Activity
In the entries below, find the line with "cmd_timeout_millis : Z;" and print exactly every line from there up to and including the line with "else if match operation_key with", with no other lines.

***** The data *****

(* ===== verification/Evolution.v ===== *)
(** The constraints of the baseline migration as an invariant of the tables,
    and the evolution of the tables by the steps of [Lifecycle]: what every
    transaction of the engine keeps. [Evolves m] is the interface between the
    operations: a caller's proof uses the evolution of its callees. *)
From stdpp Require Import base gmap list strings relations.
From Stdlib Require Import ZArith Lia.
From S2P Require Import Prelude.
From S2P Require Import Errors.
From S2P Require Import Status.
From S2P Require Import Rows.
From S2P Require Import Database.
From S2P Require Import TxLogic.
From S2P Require Import Lifecycle.

(** * Constraints *)

Definition delivery_key (ev : WorkflowEventRow) : option (WorkflowId * Z) :=
  pair (ev_workflow_id ev) <$> ev_delivery_sequence ev.

Definition progress_key (r : ProgressEventRow) : Z * Z * Z :=
  (pr_activity_id r, pr_attempt_number r, pr_sequence r).

(** Primary keys and identity columns, unique keys, foreign keys and checks of
    the nine tables. A workflow or an activity refers only to rows of its table
    inserted before it. Left out are the lengths of the VARCHAR columns and the
    check on [state_version], which every row has from its insert. *)
Record db_ok (d : Db) : Prop := {
  ok_workflow : ∀ id r, db_workflow d !! id = Some r → wf_id r = id ∧ (id < db_next_workflow d)%Z;
  ok_lineage : ∀ id r p, db_workflow d !! id = Some r →
    wf_restarted_from_workflow_id r = Some p ∨ wf_parent_workflow_id r = Some p
    ∨ wf_root_workflow_id r = Some p →
    (p < id)%Z ∧ is_Some (db_workflow d !! p);
  ok_dedup : ∀ i j r r' key, db_workflow d !! i = Some r → db_workflow d !! j = Some r' →
    wf_kind r = wf_kind r' → wf_deduplication_key r = Some key →
    wf_deduplication_key r' = Some key → i = j;
  ok_restart : ∀ i j r r' p, db_workflow d !! i = Some r → db_workflow d !! j = Some r' →
    wf_restarted_from_workflow_id r = Some p →
    wf_restarted_from_workflow_id r' = Some p → i = j;
  ok_activity : ∀ id r, db_activity d !! id = Some r →
    ac_id r = id ∧ (id < db_next_activity d)%Z ∧ is_Some (db_workflow d !! ac_workflow_id r);
  ok_command : ∀ i j r r', db_activity d !! i = Some r → db_activity d !! j = Some r' →
    ac_workflow_id r = ac_workflow_id r' → ac_command_sequence r = ac_command_sequence r' →
    ac_replacement_number r = ac_replacement_number r' → i = j;
  ok_approval : ∀ id r, db_approval d !! id = Some r →
    ap_id r = id ∧ (id < db_next_approval d)%Z ∧ is_Some (db_workflow d !! ap_workflow_id r);
  ok_approval_command : ∀ i j r r', db_approval d !! i = Some r → db_approval d !! j = Some r' →
    ap_workflow_id r = ap_workflow_id r' → ap_command_sequence r = ap_command_sequence r' →
    i = j;
  ok_attempt : ∀ key r, db_attempt d !! key = Some r →
    key = (att_activity_id r, att_attempt_number r) ∧ (0 < att_attempt_number r)%Z
    ∧ is_Some (db_activity d !! att_activity_id r);
  ok_event : ∀ ev, ev ∈ db_event d → is_Some (db_workflow d !! ev_workflow_id ev);
  ok_event_sequence : NoDup ((λ ev, (ev_workflow_id ev, ev_sequence ev)) <$> db_event d);
  ok_event_delivery : NoDup (omap delivery_key (db_event d));
  (** Ids are positive and ids of events unique. *)
  ok_next_ids : (0 < db_next_workflow d ∧ 0 < db_next_activity d ∧ 0 < db_next_approval d
    ∧ 0 < db_next_event d)%Z;
  ok_workflow_pos : ∀ id r, db_workflow d !! id = Some r → (0 < id)%Z;
  ok_activity_pos : ∀ id r, db_activity d !! id = Some r → (0 < id)%Z;
  ok_approval_pos : ∀ id r, db_approval d !! id = Some r → (0 < id)%Z;
  ok_event_pos : ∀ ev, ev ∈ db_event d → (0 < ev_id ev < db_next_event d)%Z;
  ok_event_id : NoDup (ev_id <$> db_event d);
  ok_progress : ∀ r, r ∈ db_progress d →
    is_Some (db_attempt d !! (pr_activity_id r, pr_attempt_number r))
    ∧ (0 < pr_sequence r ≤ 100)%Z ∧ (pr_description_bytes r ≤ 2048)%Z;
  ok_progress_key : NoDup (progress_key <$> db_progress d);
  (** The checks on versions and maxima, and the lineage of activities. *)
  ok_workflow_version : ∀ id r, db_workflow d !! id = Some r → (0 < wf_version r)%Z;
  ok_activity_check : ∀ id r, db_activity d !! id = Some r →
    (0 < ac_version r ∧ 0 < ac_max_attempts r)%Z;
  ok_activity_lineage : ∀ id r p, db_activity d !! id = Some r →
    ac_root_activity_id r = Some p ∨ ac_replaces_activity_id r = Some p →
    (p < id)%Z ∧ is_Some (db_activity d !! p);
  ok_approval_check : ∀ id r, db_approval d !! id = Some r →
    (0 < ap_version r ∧ 0 < ap_validation_version r)%Z;
  (** The schedules and the topic locks. *)
  ok_state : ∀ key s, db_schedule_state d !! key = Some s →
    ss_schedule_key s = key ∧ (0 < ss_definition_version s)%Z;
  ok_next_run : (0 < db_next_schedule_run d)%Z;
  ok_run : ∀ id r, db_schedule_run d !! id = Some r →
    sr_id r = id ∧ (0 < id < db_next_schedule_run d)%Z
    ∧ is_Some (db_schedule_state d !! sr_schedule_key r)
    ∧ ∀ w, sr_workflow_id r = Some w → is_Some (db_workflow d !! w);
  ok_run_occurrence : ∀ i j r r', db_schedule_run d !! i = Some r →
    db_schedule_run d !! j = Some r' → sr_schedule_key r = sr_schedule_key r' →
    sr_local_occurrence r = sr_local_occurrence r' → i = j;
  ok_lock : ∀ topic l, db_topic_lock d !! topic = Some l →
    tl_topic l = topic ∧ (0 < tl_max_concurrency l)%Z;
}.
(* ===== verification/Transitions.v ===== *)
(** The data of workflow transitions ([transition.rs]): the commands a step
    emits, the events it receives, and the checks of their constructors; and
    the codecs of that data, which are code outside the repository. *)
From stdpp Require Import base list strings.
From Stdlib Require Import ZArith Lia.
From S2P Require Import Prelude.
From S2P Require Import Errors.
From S2P Require Import Rows.
From S2P Require Import Policy.

Definition MAX_OPERATION_KEY_CHARS : nat := 191.
Definition CONTINUATION_READY_AT_MILLIS : Z := 0.

(** [str::chars().count()] of a UTF-8 string: its bytes that start a char. *)
Fixpoint chars_count (s : string) : nat :=
  match s with
  | EmptyString => 0
  | String c s' =>
      let b := Ascii.nat_of_ascii c in
      (if (b <? 128)%nat || (192 <=? b)%nat then 1 else 0) + chars_count s'
  end.

Record ActivityCommand := MkActivityCommand {
  cmd_kind : string;
  cmd_version : Z;
  cmd_topic : string;
  cmd_payload_json : string;
  cmd_operation_key : option string;
  cmd_max_attempts : Z;
  cmd_timeout_millis : Z;
  cmd_lease_duration_millis : Z;
  cmd_retry_policy : RetryPolicy;
  cmd_continuation_priority : bool;
}.

(** What [#[derive(DurableActivity)]] fixes for an activity type. *)
Record ActivityType := MkActivityType {
  aty_kind : string;
  aty_version : Z;
  aty_topic : string;
  aty_max_attempts : Z;
  aty_timeout : Millis;
  aty_lease_duration : Millis;
  aty_retry_policy : RetryPolicy;
}.

Definition duration_millis_u64 (duration : Millis) : Result Z :=
  ok_or (u64_try_from duration)
    (InvalidDefinition "duration exceeds the durable storage range").

(** [ActivityCommand::new]; [payload_json] is the serialized activity. *)
Definition new_activity_command (A : ActivityType) (payload_json : string)
    (operation_key : option string) : Result ActivityCommand :=
  let? _ := ensure_size "activity payload" payload_json MAX_INPUT_STATE_PAYLOAD_BYTES in
  let? timeout_millis := duration_millis_u64 (aty_timeout A) in
  let? lease_duration_millis := duration_millis_u64 (aty_lease_duration A) in
  if (lease_duration_millis <=? timeout_millis)%Z
  then Err (InvalidDefinition "activity lease duration must be greater than its timeout")
  else if (aty_max_attempts A =? 0)%Z
  then Err (InvalidDefinition "activity max attempts must be greater than zero")
  else if match operation_key with
          | Some key => (chars_count key =? 0)%nat || (MAX_OPERATION_KEY_CHARS <? chars_count key)%nat
          | None => false
          end
  then Err (InvalidDefinition "activity operation key must contain 1 to 191 characters")
  else Ok {| cmd_kind := aty_kind A;
             cmd_version := aty_version A;
             cmd_topic := aty_topic A;
             cmd_payload_json := payload_json;
             cmd_operation_key := operation_key;
             cmd_max_attempts := aty_max_attempts A;
             cmd_timeout_millis := timeout_millis;
             cmd_lease_duration_millis := lease_duration_millis;
             cmd_retry_policy := aty_retry_policy A;
             cmd_continuation_priority := false |}.

Definition with_continuation_priority (self : ActivityCommand) (enabled : bool)
    : ActivityCommand :=
  {| cmd_kind := cmd_kind self;
     cmd_version := cmd_version self;
     cmd_topic := cmd_topic self;
     cmd_payload_json := cmd_payload_json self;
     cmd_operation_key := cmd_operation_key self;
     cmd_max_attempts := cmd_max_attempts self;
     cmd_timeout_millis := cmd_timeout_millis self;
     cmd_lease_duration_millis := cmd_lease_duration_millis self;
     cmd_retry_policy := cmd_retry_policy self;
     cmd_continuation_priority := enabled |}.

Record ActivityResult := MkActivityResult {
  ar_kind : string; ar_version : Z; ar_output_json : string }.

Definition new_activity_result (kind : string) (version : Z) (output_json : string)
    : Result ActivityResult :=
  let? _ := ensure_size "activity output" output_json MAX_OUTPUT_BYTES in
  Ok (MkActivityResult kind version output_json).

(** The definition check of [ActivityResult::decode_for]. *)
Definition ensure_definition (expected_kind : string) (expected_version : Z)
    (kind : string) (version : Z) : Result unit :=
  if String.eqb kind expected_kind && (version =? expected_version)%Z then Ok tt
  else Err (DefinitionMismatch kind version expected_kind expected_version).

Record ChildWorkflowCommand := MkChildWorkflowCommand {
  ch_kind : string;
  ch_version : Z;
  ch_input_json : string;
  ch_state_json : string;
  ch_deduplication_key : option string;
}.

(** [ChildWorkflowCommand::new] on the child's serialized input and state. *)
Definition new_child_command (kind : string) (version : Z) (input_json state_json : string)
    : Result ChildWorkflowCommand :=
  if (str_len kind =? 0)%nat || (version <=? 0)%Z
  then Err (InvalidDefinition
              "child workflow kind must be non-empty and version must be positive")
  else
    let? _ := ensure_size "child workflow input" input_json MAX_INPUT_STATE_PAYLOAD_BYTES in
    let? _ := ensure_size "child workflow state" state_json MAX_INPUT_STATE_PAYLOAD_BYTES in
    Ok (MkChildWorkflowCommand kind version input_json state_json None).

Definition with_deduplication_key (self : ChildWorkflowCommand) (key : string)
    : ChildWorkflowCommand :=
  MkChildWorkflowCommand (ch_kind self) (ch_version self) (ch_input_json self)
    (ch_state_json self) (Some key).

Record ChildResult := MkChildResult {
  cr_kind : string; cr_version : Z; cr_output_json : string }.

Definition new_child_result (kind : string) (version : Z) (output_json : string)
    : Result ChildResult :=
  let? _ := ensure_size "child workflow output" output_json MAX_OUTPUT_BYTES in
  Ok (MkChildResult kind version output_json).

Record ApprovalResult := MkApprovalResult {
  apr_kind : string; apr_version : Z; apr_payload_json : string }.

Inductive WorkflowEvent :=
  | Started
  | ActivitySucceeded (command_sequence : Z) (result : ActivityResult)
  | ChildSucceeded (command_sequence : Z) (result : ChildResult)
  | ChildFailed (command_sequence : Z) (kind : string) (version : Z) (category message : string)
  | TimerFired (command_sequence : Z)
  | ApprovalResolved (command_sequence : Z) (result : ApprovalResult)
  | ApprovalExpired (command_sequence : Z)
  | Continued.

(** The transitions a step returns, with state and output serialized
    ([StoredTransition], [registry.rs]). *)
Inductive StoredTransition :=
  | StRunActivity (state_json : string) (activity : ActivityCommand)
  | StRunChild (state_json : string) (child : ChildWorkflowCommand)
  | StSleepUntil (state_json : string) (wake_at_millis : Z)
  | StWaitForApproval (state_json approval_json : string) (expires_at_millis : option Z)
  | StContinue (state_json : string)
  | StComplete (output_json : string).

(** * Codecs

    [serde_json] and SHA-256 are libraries outside the repository; the model
    takes their functions as parameters. *)
Class Codec := {
  event_to_json : WorkflowEvent → string;
  event_of_json : string → option WorkflowEvent;
  policy_to_json : RetryPolicy → string;
  (** [serde_json] into the unchecked [StoredRetryPolicy]. *)
  stored_policy_of_json : string → option BackoffPolicy;
  (** The text of the error [serde_json] reports for a retry policy. *)
  policy_error_text : string → string;
  sha256 : string → list Z;
}.

(** What the engine relies on: decoding inverts encoding, and a digest is
    a list of bytes. *)
Class CodecLaws `{Codec} := {
  event_json_roundtrip : ∀ event, event_of_json (event_to_json event) = Some event;
  policy_json_roundtrip : ∀ p, stored_policy_of_json (policy_to_json p) = Some (backoff p);
  sha256_bytes : ∀ seed, Forall (λ b, 0 ≤ b < 256)%Z (sha256 seed);
}.

Section codec.
Context `{Codec}.

(** [serde_json::from_str::<RetryPolicy>]: the shape, then its bounds
    ([#[serde(try_from = "StoredRetryPolicy")]]). *)
Definition decode_retry_policy (json : string) : Result RetryPolicy :=
  let? stored := ok_or (stored_policy_of_json json) (Serialization "retry policy") in
  validated stored.

Definition jitter_percentile (seed : string) : Z :=
  deterministic_jitter_percentile sha256 seed.
End codec.

Lemma nth_byte (l : list Z) n :
  Forall (λ b, 0 ≤ b < 256)%Z l → (0 ≤ nth n l 0 < 256)%Z.
Proof.
  intros Hl. destruct (nth_in_or_default n l 0%Z) as [Hin| ->]; [|lia].
  rewrite List.Forall_forall in Hl. by apply Hl.
Qed.

Lemma jitter_percentile_bound `{CodecLaws} seed : (0 ≤ jitter_percentile seed ≤ 100)%Z.
Proof.
  unfold jitter_percentile, deterministic_jitter_percentile.
  pose proof (Z.mod_pos_bound
    (nth 0 (sha256 seed) 0 + 256 * nth 1 (sha256 seed) 0)%Z 101%Z ltac:(lia)) as Hb.
  rewrite (Z.mod_small _ 256) by lia. lia.
Qed.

*****

Answer section
  cmd_timeout_millis : Z;
  cmd_lease_duration_millis : Z;
  cmd_retry_policy : RetryPolicy;
  cmd_continuation_priority : bool;
}.

(** What [#[derive(DurableActivity)]] fixes for an activity type. *)
Record ActivityType := MkActivityType {
  aty_kind : string;
  aty_version : Z;
  aty_topic : string;
  aty_max_attempts : Z;
  aty_timeout : Millis;
  aty_lease_duration : Millis;
  aty_retry_policy : RetryPolicy;
}.

Definition duration_millis_u64 (duration : Millis) : Result Z :=
  ok_or (u64_try_from duration)
    (InvalidDefinition "duration exceeds the durable storage range").

(** [ActivityCommand::new]; [payload_json] is the serialized activity. *)
Definition new_activity_command (A : ActivityType) (payload_json : string)
    (operation_key : option string) : Result ActivityCommand :=
  let? _ := ensure_size "activity payload" payload_json MAX_INPUT_STATE_PAYLOAD_BYTES in
  let? timeout_millis := duration_millis_u64 (aty_timeout A) in
  let? lease_duration_millis := duration_millis_u64 (aty_lease_duration A) in
  if (lease_duration_millis <=? timeout_millis)%Z
  then Err (InvalidDefinition "activity lease duration must be greater than its timeout")
  else if (aty_max_attempts A =? 0)%Z
  then Err (InvalidDefinition "activity max attempts must be greater than zero")
  else if match operation_key with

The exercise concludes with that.